(** C16: a queue fed by [CopyBuffer] stays bounded, whatever the reads, the
    speed of [Send] and the interleaving: at most ten buffers wait in it,
    each of at most 4096 bytes. *)
Theorem CopyBuffer_queue_bounded (q : queue W) (reads : list (copy_input tracked)) :
  q_buffer q = makeBuffer -> Forall read_fits reads ->
  let t := copy_writer (CopyBuffer (mkTracked [] q) reads) in
  length (chan_items (q_buffer (tr_q t))) <= 10 /\
  Forall (fun b => length (b_data b) <= 4096) (chan_items (q_buffer (tr_q t))).
Proof.
  intros Hq Hfit t. assert (queue_bounded t) as (Hcap & Hwf & Hall).
  { unfold t, CopyBuffer. apply copy_loop_invariant.
    - intros e w p w' res HP Hp H. by eapply (tracked_writeBuf_bounded e w (mkBuffer false p)).
    - intros e w w' HP. simpl. destruct (tracked_writeBuf _ _ _) as [[t1 r]|] eqn:E; [|done].
      intros [= <-]. eapply tracked_writeBuf_bounded; [done| |done]. simpl. lia.
    - done.
    - unfold queue_bounded, chan_wf. cbn [tr_q]. rewrite Hq. simpl. split_and!; auto with lia. }
  unfold chan_wf in Hwf. rewrite Hcap in Hwf. done.
Qed.
End write_facts.

(** * [Send], interleaved with the writers and with [close] *)

Section send_facts.
Context {K : Ksuid} {W : Type}.
Implicit Types (q : queue W) (pc : send_pc W) (ins held : list buffer) (outs : list (W * buffer)).

(** One atomic step of a queue with one [Send]: a piece of [Send], the
    completion of a write (its test of [status] may be long past), or a
    [close].  The labels are the buffer written and what [Send] hands out. *)
Inductive q_step : queue W * send_pc W -> list buffer -> list (W * buffer) ->
    queue W * send_pc W -> Prop :=
  | qs_send q pc ev q' pc' out :
      Send_step q pc ev = Some (q', pc', out) ->
      q_step (q, pc) [] (option_list out) (q', pc')
  | qs_write q pc b c :
      chan_send (q_buffer q) b = SendOk c ->
      q_step (q, pc) [b] [] (set_q_buffer c q, pc)
  | qs_close q pc q' :
      close q = Some q' -> q_step (q, pc) [] [] (q', pc).

Inductive q_steps (s : queue W * send_pc W) : list buffer -> list (W * buffer) ->
    queue W * send_pc W -> Prop :=
  | q_steps_refl : q_steps s [] [] s
  | q_steps_snoc ins outs s1 i o s2 :
      q_steps s ins outs s1 -> q_step s1 i o s2 -> q_steps s (ins ++ i) (outs ++ o) s2.

(** Every connection of the order has been registered. *)
Definition q_covered q : Prop := forall id, id ∈ q_sorted q -> is_Some (q_writers q !! id).

(** Where [Send] stands after handing out [k] buffers. *)
Definition q_pos q pc (k : nat) : Prop :=
  match pc with
  | PEnter | PStart | PTop => top_pos (q_sorted q) k
  | PRange rest => range_pos (q_sorted q) rest k
  | PRead w rest | PWrite w rest _ =>
      exists id, w = q_writers q !! id /\ is_Some w /\ range_pos (q_sorted q) (id :: rest) k
  | _ => True
  end.

(** The buffer taken from the channel and not yet handed out. *)
Definition q_held pc : list buffer :=
  match pc with PWrite _ _ b => [b] | _ => [] end.

(** [Send] has left its loops. *)
Definition q_over pc : Prop :=
  match pc with PDefer _ | PSignal _ | PCloseDone _ | PReturned _ => True | _ => False end.

#[export] Instance q_over_dec pc : Decision (q_over pc).
Proof. destruct pc; apply _. Defined.

(** What [Send] has received so far, and what it has handed out. *)
Definition q_flow q pc ins outs : Prop :=
  exists taken m,
    map snd outs ++ q_held pc = taken ++ replicate m buffer_zero /\
    ins = taken ++ chan_items (q_buffer q) /\
    (0 < m -> chan_closed (q_buffer q) = true /\ chan_items (q_buffer q) = []).

Record q_inv q0 (s : queue W * send_pc W) ins outs : Prop := {
  qi_sorted : q_sorted s.1 = q_sorted q0;
  qi_writers : q_writers s.1 = q_writers q0;
  qi_pos : q_pos s.1 s.2 (length outs);
  qi_flow : q_flow s.1 s.2 ins outs;
  qi_lanes : forall i w b, outs !! i = Some (w, b) ->
    exists id, lane_at (q_sorted q0) i = Some id /\ q_writers q0 !! id = Some w;
}.

Lemma Send_step_fields q pc ev q' pc' out :
  Send_step q pc ev = Some (q', pc', out) ->
  q_sorted q' = q_sorted q /\ q_writers q' = q_writers q /\ q_masterID q' = q_masterID q /\
  q_ctime q' = q_ctime q /\ chan_closed (q_buffer q') = chan_closed (q_buffer q).
Proof.
  unfold Send_step, readWithTimeout, chan_recv. intros H.
  repeat case_match; simplify_eq/=; done.
Qed.

(** The effect of one step of [Send] on the channel, by its kind. *)
Lemma Send_step_flow q pc ev q' pc' out :
  Send_step q pc ev = Some (q', pc', out) ->
  (q_held pc' = [] /\ chan_items (q_buffer q') = chan_items (q_buffer q) /\
     (q_held pc = [] /\ out = None \/
      (exists w rest b, pc = PWrite (Some w) rest b /\ out = Some (w, b)) \/
      (exists rest b, pc = PWrite None rest b /\ out = None))) \/
  (exists w rest b, pc = PRead w rest /\ pc' = PWrite w rest b /\ out = None /\
     (chan_items (q_buffer q) = b :: chan_items (q_buffer q') \/
      b = buffer_zero /\ chan_closed (q_buffer q) = true /\
      chan_items (q_buffer q) = [] /\ chan_items (q_buffer q') = [])).
Proof.
  unfold Send_step, readWithTimeout, chan_recv. intros H.
  repeat case_match; simplify_eq/=;
    first [ left; split_and!; [done|done|]; left; done
          | left; split_and!; [done|done|]; right; left; by eauto
          | left; split_and!; [done|done|]; right; right; by eauto
          | right; do 3 eexists; split_and!; [done..|]; by eauto ].
Qed.

Lemma Send_step_over q pc ev q' pc' out :
  Send_step q pc ev = Some (q', pc', out) -> q_over pc -> q_over pc' /\ out = None.
Proof.
  intros H Ho. destruct pc, ev; simpl in *; try done; repeat case_match; by simplify_eq/=.
Qed.

(** [Send] stops at an error of a connection. *)
Lemma Send_step_failed q pc e q' pc' out :
  Send_step q pc (EvWrote (Some e)) = Some (q', pc', Some out) -> q_over pc'.
Proof. intros H. destruct pc; simpl in *; try done; repeat case_match; by simplify_eq/=. Qed.

Lemma Send_step_pos q pc ev q' pc' out k :
  Send_step q pc ev = Some (q', pc', out) -> q_covered q -> q_pos q pc k ->
  q_pos q' pc' (k + length (option_list out)) /\
  (forall w b, out = Some (w, b) ->
     exists id, lane_at (q_sorted q) k = Some id /\ q_writers q !! id = Some w).
Proof.
  intros H Hcov Hpos. pose proof (Send_step_fields _ _ _ _ _ _ H) as (Hs & Hw & _).
  unfold Send_step in H.
  destruct pc as [| | |[|id rest]|w rest|[w|] rest b|r|r|r|r], ev; simpl in *; try done;
    repeat case_match; simplify_eq/=; rewrite ?Nat.add_0_r, ?Nat.add_1_r;
    split; rewrite ?Hs, ?Hw; try (by intros; simplify_eq); eauto with wss.
  all: try (destruct Hpos as (id' & Hid & _ & Hr)).
  { exists id. split_and!; [done| |done]. by eapply Hcov, range_pos_elem. }
  all: intros; simplify_eq; eauto with wss.
Qed.

Lemma q_step_inv q0 s ins outs i o s' :
  q_covered q0 -> q_inv q0 s ins outs -> q_step s i o s' ->
  q_inv q0 s' (ins ++ i) (outs ++ o).
Proof.
  intros Hcov [Hs Hw Hpos (taken & m & Hrec & Hins & Hz) Hl] Hstep. destruct Hstep as
    [q pc ev q' pc' out H|q pc b c H|q pc q' H]; simpl in *; rewrite ?app_nil_r.
  - pose proof (Send_step_fields _ _ _ _ _ _ H) as (Hs' & Hw' & _ & _ & Hc).
    assert (q_covered q) as Hcov' by (unfold q_covered; by rewrite Hs, Hw).
    destruct (Send_step_pos _ _ _ _ _ _ _ H Hcov' Hpos) as [Hpos' Hlane].
    split; simpl; [congruence..| | |].
    + by rewrite length_app.
    + apply Send_step_flow in H as
        [(Hh & Hi & [[Hh0 ->]|[(w & rest & b & -> & ->)|(rest & b & -> & ->)]])
        |(w & rest & b & -> & -> & -> & Hi)]; simpl in *.
      * exists taken, m. rewrite app_nil_r, Hh, Hi, Hc. by rewrite Hh0 in Hrec.
      * exists taken, m. rewrite map_app, Hh, Hi, Hc, app_nil_r. done.
      * destruct Hpos as (? & ? & [? ?] & _). congruence.
      * rewrite app_nil_r in *. destruct Hi as [Hi|(-> & Hcl & Hi & Hi')].
        -- exists (taken ++ [b]), 0. destruct m as [|m]; [|by destruct Hz; [lia|]; rewrite Hi in *].
           simpl in *. rewrite app_nil_r in *. split_and!; [by rewrite Hrec|by rewrite Hins, Hi, <- app_assoc|lia].
        -- exists taken, (S m). rewrite Hrec, Hi', Hc, replicate_S_end, app_assoc. rewrite Hi in Hins.
           done.
    + intros i w b Hi. apply lookup_app_Some in Hi as [Hi|[Hge Hi]]; [by eapply Hl|].
      destruct out as [[w' b']|]; simpl in Hi; [|done].
      destruct (i - length outs) as [|] eqn:E; simplify_eq/=.
      destruct (Hlane _ _ eq_refl) as (id & Hid & Hwr). exists id.
      rewrite <- Hs, <- Hw. by replace i with (length outs) by lia.
  - apply chan_send_inv in H as (Hc & Hc' & Hi & _).
    split; simpl; try done. exists taken, m. simpl. rewrite Hi, Hins, <- app_assoc.
    split_and!; [done|done|]. intros Hm. destruct (Hz Hm). congruence.
  - pose proof (close_inv _ _ H) as (Hs' & Hw' & _ & _ & _ & Hst & Hi & _ & Hc).
    split; simpl; [congruence..| | |done].
    + destruct pc; simpl in *; rewrite ?Hs', ?Hw'; done.
    + exists taken, m. rewrite Hi. split_and!; [done|done|]. intros Hm. destruct (Hz Hm).
      split; [|done]. unfold close in H. case_decide; simplify_eq; [done|]. by apply Hc.
Qed.

Lemma q_steps_inv q0 s ins outs :
  q_covered q0 -> chan_items (q_buffer q0) = [] ->
  q_steps (q0, PEnter) ins outs s -> q_inv q0 s ins outs.
Proof.
  intros Hcov Hemp. induction 1 as [|ins outs s1 i o s2 _ IH Hstep].
  - split; simpl; auto with wss; [|done].
    exists [], 0. rewrite Hemp. split_and!; [done|done|lia].
  - by eapply q_step_inv.
Qed.

Lemma data_of_zeros m : data_of (replicate m buffer_zero) = [].
Proof. by induction m. Qed.

(** C12: [Send] deals the buffers written to the queue round robin over the
    order, whatever the interleaving of the writers, of [close] and of [Send]:
    its i-th output goes to the connection registered for the (i mod n)-th ID
    of the order, and as long as the queue is open the outputs are the buffers
    written, first come first served, without loss or duplication. *)
Theorem Send_round_robin q0 q pc ins outs :
  q_covered q0 -> chan_items (q_buffer q0) = [] ->
  q_steps (q0, PEnter) ins outs (q, pc) ->
  (forall i w b, outs !! i = Some (w, b) ->
     exists id, lane_at (q_sorted q0) i = Some id /\ q_writers q0 !! id = Some w) /\
  (chan_closed (q_buffer q) = false -> map snd outs = take (length outs) ins) /\
  (data_of (map snd outs) `prefix_of` data_of ins).
Proof.
  intros Hcov Hemp Hsteps. apply q_steps_inv in Hsteps; [|done..].
  destruct Hsteps as [_ _ _ (taken & m & Hrec & Hins & Hz) Hl]. simpl in *.
  split_and!; [done| |].
  - intros Hopen. destruct m as [|m]; [|destruct Hz; [lia|congruence]].
    simpl in Hrec. rewrite app_nil_r in Hrec. subst taken. rewrite Hins, <- app_assoc.
    rewrite <- (length_map snd outs). by rewrite take_app_length.
  - assert (data_of (map snd outs) `prefix_of` data_of taken) as Hp.
    { exists (data_of (q_held pc)). rewrite <- data_of_app, Hrec, data_of_app.
      by rewrite data_of_zeros, app_nil_r. }
    etrans; [done|]. exists (data_of (chan_items (q_buffer q))).
    by rewrite <- data_of_app, Hins.
Qed.
End send_facts.

(** * How [Send] ends *)

Section send_end.
Context {K : Ksuid} {W : Type}.
Implicit Types (q : queue W) (pc : send_pc W) (outs : list (W * buffer)).

Definition q_loop pc : Prop :=
  match pc with PTop | PRange _ | PRead _ _ | PWrite _ _ _ => True | _ => False end.

(** A bound on the steps that [Send] still takes in a closed queue. *)
Definition send_measure pc : nat :=
  match pc with
  | PReturned _ => 0
  | PCloseDone _ => 1
  | PSignal _ => 2
  | PDefer _ => 3
  | PTop => 4
  | PRange rest => 3 * length rest + 5
  | PWrite _ rest _ => 3 * length rest + 6
  | PRead _ rest => 3 * length rest + 7
  | PEnter | PStart => 0
  end.

(** [Send] is running and the queue has been closed under it, or [Send] is
    already past its loops. *)
Definition q_closing q pc : Prop :=
  q_over pc \/
  q_loop pc /\ q_status q = StaClose /\ chan_closed (q_buffer q) = true.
════════════════
» HOW TO COMPLETE THIS TASK: Please print verbatim each line from the first line of the entries above to the line that contains "CopyBuffer. apply copy_loop_invariant.", inclusive, and nothing more.

» ANSWER TO THIS PROBLEM:
(** C16: a queue fed by [CopyBuffer] stays bounded, whatever the reads, the
    speed of [Send] and the interleaving: at most ten buffers wait in it,
    each of at most 4096 bytes. *)
Theorem CopyBuffer_queue_bounded (q : queue W) (reads : list (copy_input tracked)) :
  q_buffer q = makeBuffer -> Forall read_fits reads ->
  let t := copy_writer (CopyBuffer (mkTracked [] q) reads) in
  length (chan_items (q_buffer (tr_q t))) <= 10 /\
  Forall (fun b => length (b_data b) <= 4096) (chan_items (q_buffer (tr_q t))).
Proof.
  intros Hq Hfit t. assert (queue_bounded t) as (Hcap & Hwf & Hall).
  { unfold t, CopyBuffer. apply copy_loop_invariant.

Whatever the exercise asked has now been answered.